While e-invoicing has been around for some time, its development was previously hampered by several structural and cost-related obstacles. Large corporates often operate complex legacy systems to manage invoices, while smaller players have been put off by the complexities and costs involved in putting in place a system to manage invoicing with a relatively small number of counterparties. However, the advent of web-based systems for managing e-invoices – such as Deutsche Bank’s ebills tool and eSupplyChainHub clearing facility – have greatly reduced the cost of implementing and maintaining such systems. Indeed, with the cost of manually processing paper invoices estimated to be between $5 and $25 per invoice, the economic rationale is now too significant to ignore for all but the smallest corporates.
A final consequence of technological development in the FSC space has been the broadening of the geographic scope of such solutions. In the early days of FSC, it was the norm for solutions to be structured so that suppliers in different countries were dealt with separately. Now, thanks to a number of separate developments, integration across many markets and regions is completely feasible.
A supplier financing deal recently put in place by Deutsche Bank for Henkel, the German-based manufacturer of well-known international brands, such as Schwarzkopf, Loctite and Persil, demonstrates this. The first stage in the program supported German and Indian suppliers, while the second stage currently being assayed will cover suppliers in the rest of Western Europe. The simultaneous launching of the program in Germany and India highlights how geography is no longer a real impediment to the scope of such structures. And the interface built for the automatic uploading of supplier data was based on Henkel’s existing technology – thus making significant cost savings and showing the adaptability of the technology used by Deutsche Bank.
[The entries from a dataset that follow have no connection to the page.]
(** ** Client id alone *)

(** X3.  [validateClientId] accepts a string exactly when a non-empty client
    id is configured and has the UTF-8 encoding of that string; when
    neither holds an unpaired surrogate, exactly when the string is the
    configured id.  Every pair accepted by [validateClientCredentials]
    carries an id that [validateClientId] accepts. *)
Theorem validateClientId_spec :
  forall (clientId : string) (config : Config),
    (validateClientId clientId config = true
     <-> exists cid, oauthClientId config = Some cid /\ cid <> ""
                     /\ Bytes.of_string clientId = Bytes.of_string cid)
    /\ (forall cid,
          oauthClientId config = Some cid ->
          Bytes.isWellFormed clientId = true -> Bytes.isWellFormed cid = true ->
          (validateClientId clientId config = true <-> clientId = cid /\ clientId <> ""))
    /\ (forall clientSecret,
          validateClientCredentials clientId clientSecret config = true ->
          validateClientId clientId config = true).
Proof.
  intros clientId config.
  assert (Hid : validateClientId clientId config = true
                <-> exists cid, oauthClientId config = Some cid /\ cid <> ""
                                /\ Bytes.of_string clientId = Bytes.of_string cid).
  { unfold validateClientId. destruct (oauthClientId config) as [cid|].
    - destruct (Js.truthy (Some cid)) eqn:Hc; simpl.
      + apply truthy_Some in Hc. rewrite timingSafeEqual_true. split.
        * intros Hb. exists cid. auto.
        * intros (cid' & Hi & _ & Hb). now injection Hi as <-.
      + split; [discriminate|]. intros (cid' & Hi & Hne & _). injection Hi as <-.
        apply truthy_Some in Hne. congruence.
    - split; [discriminate | intros (cid' & Hi & _); discriminate]. }
  split; [exact Hid|]. split.
  - intros cid Hcid Hwi Hwc. rewrite Hid. split.
    + intros (cid' & Hc & Hne & Hb). rewrite Hcid in Hc. injection Hc as <-.
      apply (of_string_inj _ _ Hwi Hwc) in Hb. subst. auto.
    + intros [-> Hne]. exists cid. auto.
  - intros clientSecret Hcred. apply Hid.
    apply validateClientCredentials_iff in Hcred as (cid & csec & Hc & Hne & _ & _ & Hb & _).
    exists cid. auto.
Qed.

End Credentials.

Section CredentialsExamples.
Import OAuth Http.

Lemma validateClientCredentials_spec_witness :
  validateClientCredentials "homelab" "s3cret" (Sample.config 1) = true
  /\ validateClientCredentials "homelab" "s3cret" Sample.configNoOAuth = false
  /\ @Untyped.validateClientCredentials Sample.runtime (Json.Num 7) (Json.Str "s3cret")
       (Sample.config 1) = false.
Proof.
  split; [| split].
  - apply (proj1 (@validateClientCredentials_spec Sample.runtime "homelab" "s3cret"
                    (Sample.config 1))).
    exists "homelab", "s3cret". repeat split; discriminate.
  - apply (proj1 (proj2 (proj2 (@validateClientCredentials_spec Sample.runtime
                                  "homelab" "s3cret" Sample.configNoOAuth)))).
    left. reflexivity.
  - apply (proj2 (proj2 (proj2 (proj2 (@validateClientCredentials_spec Sample.runtime
                                         "homelab" "s3cret" (Sample.config 1)))))).
    left. reflexivity.
Defined.

Lemma validateClientId_spec_witness :
  validateClientId "homelab" (Sample.config 1) = true.
Proof.
  apply (proj2 (proj2 (validateClientId_spec "homelab" (Sample.config 1))) "s3cret").
  reflexivity.
Defined.

End CredentialsExamples.


(** ** The text of tokens and codes *)

Section HexText.
Import OAuth.
Local Open Scope Z_scope.

Lemma hex_length (l : list Z) : String.length (Bytes.hex l) = (2 * length l)%nat.
Proof. induction l as [|b l IH]; simpl; [reflexivity | rewrite IH; lia]. Qed.

Lemma nibble_high (b : Z) : 0 <= Z.shiftr (b mod 256) 4 < 16.
Proof.
  rewrite Z.shiftr_div_pow2 by lia.
  pose proof (Z.mod_pos_bound b 256 ltac:(lia)) as Hb.
  change (2 ^ 4) with 16. split.
  - apply Z.div_pos; lia.
  - apply Z.div_lt_upper_bound; lia.
Qed.

Lemma nibble_low (b : Z) : Z.land b 15 = b mod 16.
Proof. change 15 with (Z.ones 4). rewrite Z.land_ones by lia. reflexivity. Qed.

(** The sixteen digits are pairwise distinct hexadecimal characters. *)
Lemma hex_digit_char (i : Z) :
  0 <= i < 16 -> charIn Bytes.hex_digits (Bytes.nth_char Bytes.hex_digits i) = true.
Proof.
  intros Hi. assert (Hn : i = Z.of_nat (Z.to_nat i)) by lia.
  rewrite Hn. assert (Hlt : (Z.to_nat i < 16)%nat) by lia.
  generalize dependent (Z.to_nat i). intros n _ Hlt.
  do 16 (destruct n as [|n]; [reflexivity|]). lia.
Qed.

Lemma hex_digit_inj (i j : Z) :
  0 <= i < 16 -> 0 <= j < 16 ->
  Bytes.nth_char Bytes.hex_digits i = Bytes.nth_char Bytes.hex_digits j -> i = j.
Proof.
  intros Hi Hj.
  assert (Hn : i = Z.of_nat (Z.to_nat i)) by lia.
  assert (Hm : j = Z.of_nat (Z.to_nat j)) by lia.
  rewrite Hn, Hm.
  assert (Hlt : (Z.to_nat i < 16)%nat) by lia.
  assert (Hlt' : (Z.to_nat j < 16)%nat) by lia.
  generalize dependent (Z.to_nat j). generalize dependent (Z.to_nat i).
  intros n _ Hn m _ Hm.
  do 16 (destruct n as [|n]; [do 16 (destruct m as [|m]; [first [reflexivity | discriminate]|]); lia|]).
  lia.
Qed.

Lemma hex_chars (l : list Z) : allChars (charIn Bytes.hex_digits) (Bytes.hex l) = true.
Proof.
  unfold allChars. induction l as [|b l IH]; [reflexivity|].
  cbn [Bytes.hex list_ascii_of_string forallb].
  rewrite hex_digit_char by apply nibble_high.
  rewrite hex_digit_char
    by (rewrite nibble_low; apply Z.mod_pos_bound; lia).
  exact IH.
Qed.

(** Distinct byte sequences have distinct hexadecimal texts. *)
Lemma hex_inj (a b : list Z) :
  bytes a -> bytes b -> Bytes.hex a = Bytes.hex b -> a = b.
Proof.
  intros Ha. revert b. induction Ha as [|x a Hx Ha IH]; intros b Hb Heq.
  - destruct b; [reflexivity | discriminate].
  - destruct Hb as [|y b Hy Hb]; [discriminate|].
    cbn [Bytes.hex] in Heq. injection Heq as Hhi Hlo Htl.
    apply hex_digit_inj in Hhi; try apply nibble_high.
    apply hex_digit_inj in Hlo;
      try (rewrite nibble_low; apply Z.mod_pos_bound; lia).
    rewrite !nibble_low in Hlo.
    rewrite !Z.shiftr_div_pow2 in Hhi by lia. change (2 ^ 4) with 16 in Hhi.
    rewrite !Z.mod_small in Hhi by lia.
    f_equal; [| now apply IH].
    rewrite (Z.div_mod x 16), (Z.div_mod y 16) by lia. congruence.
Qed.

(** X4.  A token and an authorization code are 64 characters long and made
    of the digits [0-9a-f] only, for every outcome of [randomBytes(32)]. *)
Theorem token_and_code_text :
  forall (rnd : list Z) (now : Z) (clientId redirectUri challenge method : string)
         (st : Stores),
    length rnd = 32%nat ->
    let token := access_token (fst (issueToken rnd now st)) in
    let code :=
      fst (createAuthorizationCode rnd now clientId redirectUri challenge method st) in
    String.length token = 64%nat
    /\ allChars (charIn "0123456789abcdef") token = true
    /\ String.length code = 64%nat
    /\ allChars (charIn "0123456789abcdef") code = true.
Proof.
  intros rnd now clientId redirectUri challenge method st Hlen token code.
  subst token code. unfold issueToken, createAuthorizationCode. cbn [fst access_token].
  rewrite hex_length, Hlen.
  repeat split; try reflexivity; apply hex_chars.
Qed.

Lemma token_and_code_text_witness :
  String.length (access_token (fst (issueToken (Sample.rnd 171) 0 empty_stores))) = 64%nat.
Proof.
  apply (token_and_code_text (Sample.rnd 171) 0 "" "" "" "" empty_stores eq_refl).
Defined.

(** X5.  Two different outcomes of [randomBytes] give two different tokens,
    and issuing the second leaves the first in the store with its expiry:
    tokens issued from distinct draws are all valid side by side. *)
Theorem distinct_draws_distinct_tokens :
  forall (rnd1 rnd2 : list Z) (now1 now2 : Z) (st : Stores),
    bytes rnd1 -> bytes rnd2 -> rnd1 <> rnd2 ->
    let first := issueToken rnd1 now1 st in
    let second := issueToken rnd2 now2 (snd first) in
    access_token (fst first) <> access_token (fst second)
    /\ activeTokens (snd second) !! access_token (fst first)
       = Some (Token.mk (now1 + TOKEN_EXPIRATION * 1000))
    /\ activeTokens (snd second) !! access_token (fst second)
       = Some (Token.mk (now2 + TOKEN_EXPIRATION * 1000)).
Proof.
  intros rnd1 rnd2 now1 now2 st H1 H2 Hne first second.
  subst first second. unfold issueToken. cbn [fst snd access_token activeTokens].
  assert (Hhex : Bytes.hex rnd1 <> Bytes.hex rnd2).
  { intros Heq. apply Hne. now apply hex_inj. }
  split; [exact Hhex|]. split.
  - rewrite lookup_insert_ne by congruence. apply lookup_insert_eq.
  - apply lookup_insert_eq.
Qed.

Lemma distinct_draws_distinct_tokens_witness :
  access_token (fst (issueToken (Sample.rnd 1) 0 empty_stores))
  <> access_token (fst (issueToken (Sample.rnd 2) 5
                          (snd (issueToken (Sample.rnd 1) 0 empty_stores)))).
Proof.
  apply (distinct_draws_distinct_tokens (Sample.rnd 1) (Sample.rnd 2) 0 5 empty_stores).
  - unfold bytes, Sample.rnd. apply Forall_forall. intros b Hb.
    apply list_elem_of_In, repeat_spec in Hb. lia.
  - unfold bytes, Sample.rnd. apply Forall_forall. intros b Hb.
    apply list_elem_of_In, repeat_spec in Hb. lia.
  - discriminate.
Defined.

(** X6.  A token is valid from its issuance until 3600 seconds later and not
    after, sweep or no sweep; validating it in between changes neither the
    store nor this window. *)
Theorem token_validity_window :
  forall (rnd : list Z) (now now1 now2 : Z) (config : Config) (st : Stores),
    Bytes.hex rnd <> apiKey config ->
    now1 <= now + TOKEN_EXPIRATION * 1000 ->
    let issuedAt := issueToken rnd now st in
    let token := access_token (fst issuedAt) in
    let used := validateAccessToken token config now1 (snd issuedAt) in
    used = (true, snd issuedAt)
    /\ fst (validateAccessToken token config now2 (snd used))
       = (now2 <=? now + TOKEN_EXPIRATION * 1000).
Proof.
  intros rnd now now1 now2 config st Hkey Hnow1 issuedAt token used.
  assert (Hused : used = (true, snd issuedAt)).
  { subst used token issuedAt. unfold validateAccessToken, issueToken.
    cbn [fst snd access_token activeTokens].
    apply String.eqb_neq in Hkey. rewrite Hkey, andb_false_r.
    rewrite lookup_insert_eq. cbn [Token.expiresAt].
    destruct (Z.ltb_spec (now + TOKEN_EXPIRATION * 1000) now1); [lia | reflexivity]. }
  split; [exact Hused|].
  rewrite Hused. cbn [snd]. subst token issuedAt.
  apply issued_token_window. exact Hkey.
Qed.

Lemma token_validity_window_witness :
  let issuedAt := issueToken (Sample.rnd 7) 0 empty_stores in
  fst (validateAccessToken (access_token (fst issuedAt)) (Sample.config 1) 3600000
         (snd (validateAccessToken (access_token (fst issuedAt)) (Sample.config 1) 10
                 (snd issuedAt))))
  = true.
Proof.
  intros issuedAt.
  assert (Hkey : Bytes.hex (Sample.rnd 7) <> apiKey (Sample.config 1)).
  { vm_compute. discriminate. }
  assert (Hnow : 10 <= 0 + TOKEN_EXPIRATION * 1000).
  { unfold TOKEN_EXPIRATION. lia. }
  subst issuedAt.
  exact (proj2 (token_validity_window (Sample.rnd 7) 0 10 3600000 (Sample.config 1)
                  empty_stores Hkey Hnow)).
Defined.

End HexText.

(** ** The clean-up timer and the lazy expiry checks *)

Section CleanupAlgebra.
Import OAuth.
Local Open Scope Z_scope.

(** The answer of [validateAccessToken], read off the store. *)
Lemma validateAccessToken_answer token config now st :
  fst (validateAccessToken token config now st)
  = (negb (String.eqb (apiKey config) "") && String.eqb token (apiKey config))
    || match activeTokens st !! token with
       | Some d => negb (Token.expiresAt d <? now)
       | None => false
       end.
Proof.
  unfold validateAccessToken.
  destruct (negb (String.eqb (apiKey config) "") && String.eqb token (apiKey config));
    [reflexivity|].
  destruct (activeTokens st !! token) as [d|]; [|reflexivity].
  destruct (Token.expiresAt d <? now); reflexivity.
Qed.

(** X7.  The clean-up timer is not needed for correctness.  After a sweep
    at any earlier time, [validateAccessToken] answers as it would have
    without the sweep, and [validateAuthorizationCode] accepts the same
    requests; the only visible difference is the reason given for a code
    that the sweep removed: invalid instead of expired. *)
Theorem cleanup_is_transparent :
  forall (now' now : Z) (config : Config) (st : Stores),
    now' <= now ->
    (forall token,
       fst (validateAccessToken token config now (cleanup now' st))
       = fst (validateAccessToken token config now st))
    /\ (forall code clientId redirectUri verifier,
          let swept :=
            fst (validateAuthorizationCode code clientId redirectUri verifier now
                   (cleanup now' st)) in
          let plain :=
            fst (validateAuthorizationCode code clientId redirectUri verifier now st) in
          valid swept = valid plain
          /\ (swept = plain
              \/ (plain = rejected "Authorization code expired"
                  /\ swept = rejected "Invalid authorization code"))).
Proof.
  intros now' now config st Hle. split.
  - intros token. rewrite !validateAccessToken_answer. f_equal.
    unfold cleanup. cbn [activeTokens]. rewrite sweep_lookup.
    destruct (activeTokens st !! token) as [d|]; [|reflexivity].
    destruct (Z.ltb_spec (Token.expiresAt d) now'); [|reflexivity].
    destruct (Z.ltb_spec (Token.expiresAt d) now); [reflexivity | lia].
  - intros code clientId redirectUri verifier swept plain. subst swept plain.
    destruct (authorizationCodes st !! code) as [d|] eqn:Hd.
    + rewrite (redeem_present _ _ _ _ _ _ _ Hd).
      destruct (Z.ltb_spec (Code.expiresAt d) now') as [Hold|Hlive].
      * assert (Hgone : authorizationCodes (cleanup now' st) !! code = None).
        { unfold cleanup. cbn [authorizationCodes]. rewrite sweep_lookup, Hd.
          apply Z.ltb_lt in Hold. now rewrite Hold. }
        rewrite (redeem_absent _ _ _ _ _ _ Hgone). cbn [fst].
        destruct (Z.ltb_spec (Code.expiresAt d) now); [|lia].
        split; [reflexivity | right; split; reflexivity].
      * assert (Hkept : authorizationCodes (cleanup now' st) !! code = Some d).
        { unfold cleanup. cbn [authorizationCodes]. rewrite sweep_lookup, Hd.
          apply Z.ltb_ge in Hlive. now rewrite Hlive. }
        rewrite (redeem_present _ _ _ _ _ _ _ Hkept).
        split; [reflexivity | left; reflexivity].
    + assert (Hgone : authorizationCodes (cleanup now' st) !! code = None).
      { unfold cleanup. cbn [authorizationCodes]. rewrite sweep_lookup, Hd. reflexivity. }
      rewrite (redeem_absent _ _ _ _ _ _ Hgone), (redeem_absent _ _ _ _ _ _ Hd).
      split; [reflexivity | left; reflexivity].
Qed.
Many bank systems now offer the ability to bring together data and transaction flows across multiple legal jurisdictions, regardless of differences in currency and regulatory regimes. Alongside this, banks are also developing platforms – such as Deutsche Bank’s FX4Cash – that bring transparency and efficiency to the management of large numbers of cross-currency payments, thus multiplying the benefits of centrally managing supplier relationships. And a further driver of the internationalization of FSC has been harmonization initiatives such as the Single Euro Payments Area (SEPA). SEPA’s creation of a standardized payments environment is driving the development and utility of value-adding services – such as e-invoicing – that form a key aspect of many FSC solutions.
A key consequence of the sum of these developments is that technological capability is now a prerequisite for the leading providers in this market. However, those that rely solely on technology do so at their peril – this is a specialized business that also requires expertise, geographic reach and high levels of client servicing, often in multiple languages. Indeed, it is the combination of qualities needed to make a credible FSC offering that make the leading transaction banks best placed to structure and implement these types of solutions.